Futures rose as much as 1.2% to a six-week high, after advancing 2.1% on Tuesday. Donald Trump hinted at withdrawal from a deal curbing Iran’s nuclear program as Saudi Arabia’s Mohammed Bin Salman began a U.S. visit. Such a decision would raise the risk of the OPEC member’s oil exports being curtailed by sanctions.
The specter of conflict involving giant producers is jolting prices, which have traded in a tight range since February. With OPEC and its allies concluding that the market will rebalance by the end of September, Citigroup predicts oil’s recent “sideways” move is unlikely to last. Still, investors will be wary of growth in U.S. supply, which has threatened to undermine OPEC’s efforts to eliminate a global glut.
“The possibility of new sanctions on Iran has been the main issue in recent days,” said Carsten Fritsch, an analyst at Commerzbank in Frankfurt. “Oil sanctions against Iran would have a greater impact in an undersupplied market than in an oversupplied one.”
Brent for May settlement rose as much as $0.82 to $68.24/bbl on the London-based ICE Futures Europe exchange, the highest intraday price since Feb. 5. The contract traded at $68.10. The global benchmark crude traded at a $3.95 premium to WTI.
WTI for May delivery advanced $0.61 to $64.15/bbl on the New York Mercantile Exchange. Total volume traded was about 30% below the 100-day average. The April contract expired Tuesday after climbing 2.2% to $63.40, the highest close for front-month futures since Feb. 26.
If Trump decides to exit the international accord under which sanctions on Iran were eased in return for curbs on its nuclear program, Saudi Arabia, which regards the deal as a boon for its regional foe, would likely welcome the move. The resumption of sanctions could reduce oil exports from the Persian Gulf state by 250,000 to 500,000 bpd by the end of this year, industry consultant FGE said last week.

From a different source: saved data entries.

(* ===== verification/FileDrop.v ===== *)
(** * Files dropped on a terminal (app/src/remote/file_drop.rs, window.rs)

    [handle_file_drop] pastes the path of a dropped file, quoted for the shell;
    on a terminal of a remote workspace the file is first copied with ssh and scp
    in a thread of its own, and the remote path is pasted.  Running a program is a
    parameter: [exec] gives the outcome of a command from the commands run before
    it.  A path is its sequence of bytes. *)

From Stdlib Require Import Ascii.
From S2P Require Import Prelude RustStr RemoteConfig Workspace Surfaces Window SshDetect Socket.
Open Scope string_scope.
Open Scope list_scope.

(** ** Upload (file_drop.rs) *)

Inductive CmdResult :=
  | Exited (success : bool) (status : string)
  | NotStarted (error : string).

Definition Exec : Type := list (list string) -> list string -> CmdResult.

(** [Path::file_name]: the last component, unless it is [..]. *)
Definition file_name (path : string) : option string :=
  match last (filter (fun c => c <> "" /\ c <> ".") (split_char "/" path)) with
  | Some c => if String.eqb c ".." then None else Some c
  | None => None
  end.

Definition upload_name (path : string) : string :=
  match file_name path with
  | Some n => if valid_utf8 n then n else "file"
  | None => "file"
  end.

Definition build_ssh_args (c : RemoteConfiguration) (command : string) : list string :=
  ssh_batch_args c ++ [destination c; command].

Definition scp_base_args (c : RemoteConfiguration) : list string :=
  ["-o"; "BatchMode=yes"; "-o"; "StrictHostKeyChecking=accept-new"] ++
  (match port c with Some p => ["-P"; show_uint p] | None => [] end) ++
  (match identity_file c with Some i => ["-i"; i] | None => [] end) ++
  (ssh_options c ≫= fun o => ["-o"; o]).

Definition scp_command (c : RemoteConfiguration) (local_path remote_path : string) : list string :=
  "scp" :: scp_base_args c ++
  [from_utf8_lossy local_path; destination c +:+ ":" +:+ remote_path].

Definition mkdir_command (c : RemoteConfiguration) (remote_dir : string) : list string :=
  "ssh" :: build_ssh_args c ("mkdir -p '" +:+ remote_dir +:+ "'").

(** The loop over the files: the result and the commands run so far. *)
Fixpoint upload_loop (exec : Exec) (c : RemoteConfiguration) (remote_dir : string)
    (local_paths remote_paths : list string) (ran : list (list string)) :
    (list string + string) * list (list string) :=
  match local_paths with
  | [] => (inl remote_paths, ran)
  | local_path :: rest =>
      let remote_path := remote_dir +:+ "/" +:+ upload_name local_path in
      let cmd := scp_command c local_path remote_path in
      match exec ran cmd with
      | NotStarted e => (inr ("failed to run scp: " +:+ e), ran ++ [cmd])
      | Exited false status =>
          (inr ("scp failed for " +:+ from_utf8_lossy local_path +:+ ": status " +:+ status), ran ++ [cmd])
      | Exited true _ => upload_loop exec c remote_dir rest (remote_paths ++ [remote_path]) (ran ++ [cmd])
      end
  end.

Definition upload_dir (urandom : nat -> option string) : string :=
  "/tmp/limux-drop-" +:+ generate_relay_id urandom.

Definition upload_files (urandom : nat -> option string) (exec : Exec) (c : RemoteConfiguration)
    (local_paths : list string) : (list string + string) * list (list string) :=
  match local_paths with
  | [] => (inl [], [])
  | _ =>
      let remote_dir := upload_dir urandom in
      let cmd := mkdir_command c remote_dir in
      match exec [] cmd with
      | NotStarted e => (inr ("failed to run ssh mkdir: " +:+ e), [cmd])
      | Exited false status => (inr ("ssh mkdir failed with status " +:+ status), [cmd])
      | Exited true _ => upload_loop exec c remote_dir local_paths [] [cmd]
      end
  end.

(** ** Pasting (window.rs) *)

Definition shell_specials : string := dq +:+ "'\$`!#&|;(){}[]<>?*~".

Fixpoint any_in (set s : string) : bool :=
  match s with "" => false | String c r => has_byte c set || any_in set r end.

Definition needs_quotes (p : string) : bool :=
  bool_decide (is_Some (after_ws p)) || any_in shell_specials p.

Definition shell_escape (p : string) : string := if needs_quotes p then single_quote p else p.

Definition shell_escape_paths (paths : list string) : string := join " " (shell_escape <$> paths).

(** A drop on a terminal that is waiting for its upload. *)
Record Upload := mkUpload {
  up_surface : SurfaceId; up_config : RemoteConfiguration; up_paths : list string;
}.

Section drop.
Context {NB : Type}.
Implicit Types (wd : World NB).

(** The remote configuration of the first workspace that shows the surface. *)
Definition owner_config (surface_id : SurfaceId) (aw : AppWindow NB) : option RemoteConfiguration :=
  w ← List.find (fun w => existsb (fun kv => has_surface surface_id kv.2) (map_to_list (ws_panes w)))
        (workspaces aw);
  remote_config w.

(** [value]: [None] when it is no file, [Some None] when the file has no path. *)
Definition handle_file_drop (surface_id : SurfaceId) (value : option (option string)) wd :
    bool * option Upload * World NB :=
  match value with
  | Some (Some path) =>
      match owner_config surface_id (win wd) with
      | Some config => (true, Some (mkUpload surface_id config [path]), wd)
      | None =>
          (true, None, snd (send_text surface_id (shell_escape_paths [from_utf8_lossy path]) wd))
      end
  | _ => (false, None, wd)
  end.

(** The thread of an upload, and what it makes the main loop do at its end. *)
Definition finish_upload (urandom : nat -> option string) (exec : Exec) (u : Upload) wd :
    list (list string) * World NB :=
  let '(result, ran) := upload_files urandom exec (up_config u) (up_paths u) in
  (ran, match result with
        | inl remote_paths => snd (send_text (up_surface u) (shell_escape_paths remote_paths) wd)
        | inr _ => wd
        end).
End drop.

(** ** Words of a shell command line

    What a POSIX shell makes of unquoted, single-quoted and backslash-quoted text
    separated by spaces; [None] where it would do anything else (an operator, an
    expansion, a pattern, a comment, an unfinished quote). *)
Fixpoint sh_words (quoted : bool) (cur : option string) (s : string) : option (list string) :=
  let add c := Some (default "" cur +:+ String c "") in
  match s with
  | "" => if quoted then None else Some (match cur with Some w => [w] | None => [] end)
  | String c r =>
      if quoted then
        if byte_eqb c "'" then sh_words false cur r else sh_words true (add c) r
      else if byte_eqb c "'" then sh_words true (Some (default "" cur)) r
      else if byte_eqb c " " then
        match cur with Some w => cons w <$> sh_words false None r | None => sh_words false None r end
      else if byte_eqb c "\" then
        match r with
        | String x r => if byte_eqb x nl then None else sh_words false (add x) r
        | "" => None
        end
      else if is_ascii_ws c || has_byte c shell_specials then None
      else sh_words false (add c) r
  end.

Lemma quoted_words p : forall w rest,
  sh_words true (Some w) (replace_char "'" "'\''" p +:+ String "'" rest) =
  sh_words false (Some (w +:+ p)) rest.
Proof.
  induction p as [|c p IH]; intros w rest; [by rewrite str_app_nil_r|]. simpl.
  destruct (byte_eqb c "'") eqn:E.
  - apply byte_eqb_eq in E as ->. simpl. rewrite IH, str_app_assoc. done.
  - simpl. rewrite E, IH, str_app_assoc. done.
Qed.

Lemma no_ws_byte c r : after_ws (String c r) = None -> is_ascii_ws c = false /\ after_ws r = None.
Proof.
  intros H. cbn [after_ws] in H. destruct (ws_prefix (String c r)) as [x|] eqn:E; [done|].
  split; [|done]. destruct (is_ascii_ws c) eqn:Hc; [|done]. unfold ws_prefix in E. by rewrite Hc in E.
Qed.

Lemma plain_words p : forall w rest,
  needs_quotes p = false -> sh_words false (Some w) (p +:+ rest) = sh_words false (Some (w +:+ p)) rest.
Proof.
  induction p as [|c p IH]; intros w rest H; [by rewrite str_app_nil_r|].
  apply orb_false_iff in H as [Hw%bool_decide_eq_false Hs].
  apply eq_None_not_Some, no_ws_byte in Hw as [Hc Hw].
  cbn [any_in] in Hs. apply orb_false_iff in Hs as [Hcs Hs].
  assert (forall x, has_byte x shell_specials || is_ascii_ws x = true -> byte_eqb c x = false) as Hne.
  { intros x Hx. destruct (byte_eqb c x) eqn:E; [|done]. apply byte_eqb_eq in E as ->.
    by rewrite Hcs, Hc in Hx. }
  cbn [String.append sh_words]. rewrite !Hne, Hc, Hcs by by vm_compute. cbn [orb default].
  rewrite IH, str_app_assoc; [done|]. unfold needs_quotes. rewrite Hw. exact Hs.
Qed.

(** One escaped word. *)
Lemma escaped_word p rest :
  p <> "" -> sh_words false None (shell_escape p +:+ rest) = sh_words false (Some p) rest.
Proof.
  intros Hp. unfold shell_escape. destruct (needs_quotes p) eqn:E.
  - unfold single_quote. rewrite !str_app_assoc. cbn. apply (quoted_words p "" rest).
  - transitivity (sh_words false (Some "") (p +:+ rest)); [|by apply (plain_words p "" rest)].
    destruct p as [|c p]; [done|]. cbn [String.append sh_words default from_option id].
    apply orb_false_iff in E as [Hw%bool_decide_eq_false _].
    apply eq_None_not_Some, no_ws_byte in Hw as [Hc _].
    destruct (byte_eqb c " ") eqn:Es; [|done]. by apply byte_eqb_eq in Es as ->.
Qed.

Lemma escaped_words l :
  Forall (fun p => p <> "") l -> sh_words false None (shell_escape_paths l) = Some l.
Proof.
  unfold shell_escape_paths. induction l as [|p l IH]; intros H; [done|].
  apply Forall_cons in H as [Hp Hl]. destruct l as [|q l].
  - cbn. rewrite <- (str_app_nil_r (shell_escape p)). by rewrite escaped_word.
  - change (join " " (shell_escape <$> p :: q :: l))
      with (shell_escape p +:+ String " " (join " " (shell_escape <$> q :: l))).
    rewrite escaped_word by done. cbn [sh_words byte_eqb Ascii.eqb]. simpl (byte_eqb _ _). cbn iota.
    by rewrite (IH Hl).
Qed.

Lemma lossy_nonempty s : s <> "" -> from_utf8_lossy s <> "".
Proof.
  destruct s as [|a r]; [done|]. intros _. unfold from_utf8_lossy. cbn [String.length lossy_fuel].
  destruct (utf8_step a r) as [ok n] eqn:E.
  assert (n <> 0) as Hn.
  { unfold utf8_step in E. repeat case_match; simplify_eq; lia. }
  destruct ok; [|done]. by destruct n.
Qed.

(** ** Claims *)

(** A file dropped on a terminal arrives there as one word.  On a local
    workspace the text pasted into the terminal is read by the shell as exactly
    the path, whatever characters it contains; on a remote workspace nothing is
    pasted until the directory has been made and the file has been copied, each
    with one command, and then the text is read as exactly the remote path; a
    command that fails ends the upload and nothing is pasted. *)
Theorem dropped_path_pasted {NB} urandom exec sid path h (wd : World NB) :
  path <> "" -> get_handle sid (registry (win wd)) = Some h ->
  match owner_config sid (win wd) with
  | None => exists text,
      handle_file_drop sid (Some (Some path)) wd = (true, None, call (SendText h text) wd) /\
      sh_words false None text = Some [from_utf8_lossy path]
  | Some c =>
      let remote := upload_dir urandom +:+ "/" +:+ upload_name path in
      let mk := mkdir_command c (upload_dir urandom) in
      let cp := scp_command c path remote in
      handle_file_drop sid (Some (Some path)) wd = (true, Some (mkUpload sid c [path]), wd) /\
      forall wd' : World NB, get_handle sid (registry (win wd')) = Some h ->
      match exec [] mk, exec [mk] cp with
      | Exited true _, Exited true _ => exists text,
          finish_upload urandom exec (mkUpload sid c [path]) wd' = ([mk; cp], call (SendText h text) wd') /\
          sh_words false None text = Some [remote]
      | Exited true _, _ => finish_upload urandom exec (mkUpload sid c [path]) wd' = ([mk; cp], wd')
      | _, _ => finish_upload urandom exec (mkUpload sid c [path]) wd' = ([mk], wd')
      end
  end.
Proof.
  intros Hp Hh. unfold handle_file_drop. destruct (owner_config sid (win wd)) as [c|].
  - cbv zeta. set (remote := upload_dir urandom +:+ "/" +:+ upload_name path).
    set (mk := mkdir_command c (upload_dir urandom)). set (cp := scp_command c path remote).
    split; [done|]. intros wd' Hh'.
    unfold finish_upload, upload_files. cbn [up_config up_paths up_surface]. fold mk.
    destruct (exec [] mk) as [[] st1|e1]; [|done..]. cbn [upload_loop]. fold remote cp.
    destruct (exec [mk] cp) as [[] st2|e2]; [|done..].
    exists (shell_escape_paths [remote]). unfold send_text. rewrite Hh'. split; [done|].
    by apply escaped_words; repeat constructor.
  - exists (shell_escape_paths [from_utf8_lossy path]). unfold send_text. rewrite Hh. split; [done|].
    apply escaped_words. repeat constructor. by apply lossy_nonempty.
Qed.

(** Surface 0 is in a workspace of [cfg]; its handle is 7. *)
Definition demo_drop (cfg : option RemoteConfiguration) : World unit :=
  mkWorld (mkAppWindow tt
    [ws_set_remote cfg Connected None None
       (ws_set_panes (<[0%Z := Pane_new_with_id 0 0]> ∅) (Workspace_new 0))]
    None None true 200 200 1 1
    (register_with_id 0 (mkSurfaceEntry 7 8 9) registry_new) [] []) false 0 [].

Lemma dropped_path_pasted_witness :
  (exists text, calls (snd (handle_file_drop 0 (Some (Some "/home/me/it's.txt")) (demo_drop None))) =
     [SendText 7 text] /\ sh_words false None text = Some ["/home/me/it's.txt"]) /\
  exists text, (finish_upload (fun _ => None) (fun _ _ => Exited true "0")
      (mkUpload 0 (demo_config []) ["/home/me/a b"]) (demo_drop (Some (demo_config [])))).2 =
    call (SendText 7 text) (demo_drop (Some (demo_config []))) /\
    sh_words false None text = Some ["/tmp/limux-drop-00000000000000000000000000000000/a b"].
Proof.
  split.
  - destruct (dropped_path_pasted (fun _ => None) (fun _ _ => Exited true "0") 0 "/home/me/it's.txt" 7
      (demo_drop None) ltac:(discriminate) eq_refl) as (text & E & Hw).
    exists text. rewrite E. split; [reflexivity|]. rewrite Hw. vm_compute. reflexivity.
  - destruct (dropped_path_pasted (fun _ => None) (fun _ _ => Exited true "0") 0 "/home/me/a b" 7
      (demo_drop (Some (demo_config []))) ltac:(discriminate) eq_refl) as (_ & Hu).
    destruct (Hu (demo_drop (Some (demo_config []))) eq_refl) as (text & E & Hw).
    exists text. rewrite E. split; [reflexivity|]. rewrite Hw. vm_compute. reflexivity.
Defined.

In the U.S., the API was said to report that nationwide crude stockpiles tumbled 2.74 MMbbl last week. That would be the largest decline since early January if confirmed by the EIA, scheduled to release the data later Wednesday. A Bloomberg survey shows inventories probably moved the other way, climbing by 3.25 MMbbl.
Oil Market News
OPEC and its allies held further discussions about changing the way they measure the impact of their production cuts, including proposals that would affect how quickly they reach their target, according to delegates from the group. A “tidal wave” of bullish news -- including falling oil stockpiles following winter and after seasonal refinery maintenance, possible U.S. sanctions on Iran and Venezuela, as well as sustained OPEC-led output curbs -- is seen hitting the market in the not-so-distant future, FGE said in a note. Gasoline futures gained 0.6% to $1.9769/gal after adding 2.1% on Tuesday.